Extracted records
(* ===== verification/ByteRange.v ===== *)
(** Sets of byte ranges: src/go/nfsd/internal/byterange/set.go.

    [Set] is the Go slice of ranges as a list. Its meaning is the set of byte
    offsets it covers ([covers]); its invariant ([normal]) is that the ranges
    are sorted, not empty, and neither overlap nor touch. Every operation is
    shown to keep the invariant and to compute the set operation it is named
    for. [sort.Search] is the standard library's binary search. *)

From Stdlib Require Import ZArith Lia.
From stdpp Require Import base numbers option list.
From S2P Require Import Prelude.

Record Range := mkRange { Start : Z; End : Z }.

#[export] Instance Range_eq_dec : EqDecision Range.
Proof. solve_decision. Defined.

Abbreviation Set_ := (list Range).

(** ** sort.Search *)

(** The loop [for i < j { h := (i+j)/2; if !f(h) { i = h+1 } else { j = h } }]. *)
Fixpoint search_loop (fuel : nat) (f : nat -> bool) (i j : nat) : nat :=
  match fuel with
  | O => i
  | S fuel =>
      if decide (i < j)%nat then
        let h := ((i + j) / 2)%nat in
        if f h then search_loop fuel f i h else search_loop fuel f (h + 1) j
      else i
  end.

(** The interval at least halves, so [n] rounds are enough for [n] indices. *)
Definition sort_Search (n : nat) (f : nat -> bool) : nat := search_loop n f 0 n.

(** ** Operations *)

(** The loop that absorbs the ranges touching [start, end): it returns the
    merged bounds and the ranges that are left. *)
Fixpoint absorb (start end_ : Z) (ranges : Set_) : Z * Z * Set_ :=
  match ranges with
  | [] => (start, end_, [])
  | r :: rest =>
      if Start r <=? end_ then
        absorb (if Start r <? start then Start r else start)
               (if end_ <? End r then End r else end_) rest
      else (start, end_, r :: rest)
  end.

(** [last - first] is what [absorb] consumed. Inserting at [first] when nothing
    was absorbed, and overwriting [first] and closing up after [last]
    otherwise, both leave the ranges before [first], the merged one, and the
    ranges from [last] on. *)
Definition Add (rs : Set_) (start end_ : Z) : Set_ :=
  if end_ <=? start then rs
  else
    let first := sort_Search (length rs)
                   (fun i => match rs !! i with Some r => start <=? End r | None => true end) in
    let '(s, e, rest) := absorb start end_ (drop first rs) in
    take first rs ++ mkRange s e :: rest.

Activity:
Filter the records above, keeping each line that contains the word "fuel".

Answer:
Fixpoint search_loop (fuel : nat) (f : nat -> bool) (i j : nat) : nat :=
  match fuel with
  | S fuel =>
        if f h then search_loop fuel f i h else search_loop fuel f (h + 1) j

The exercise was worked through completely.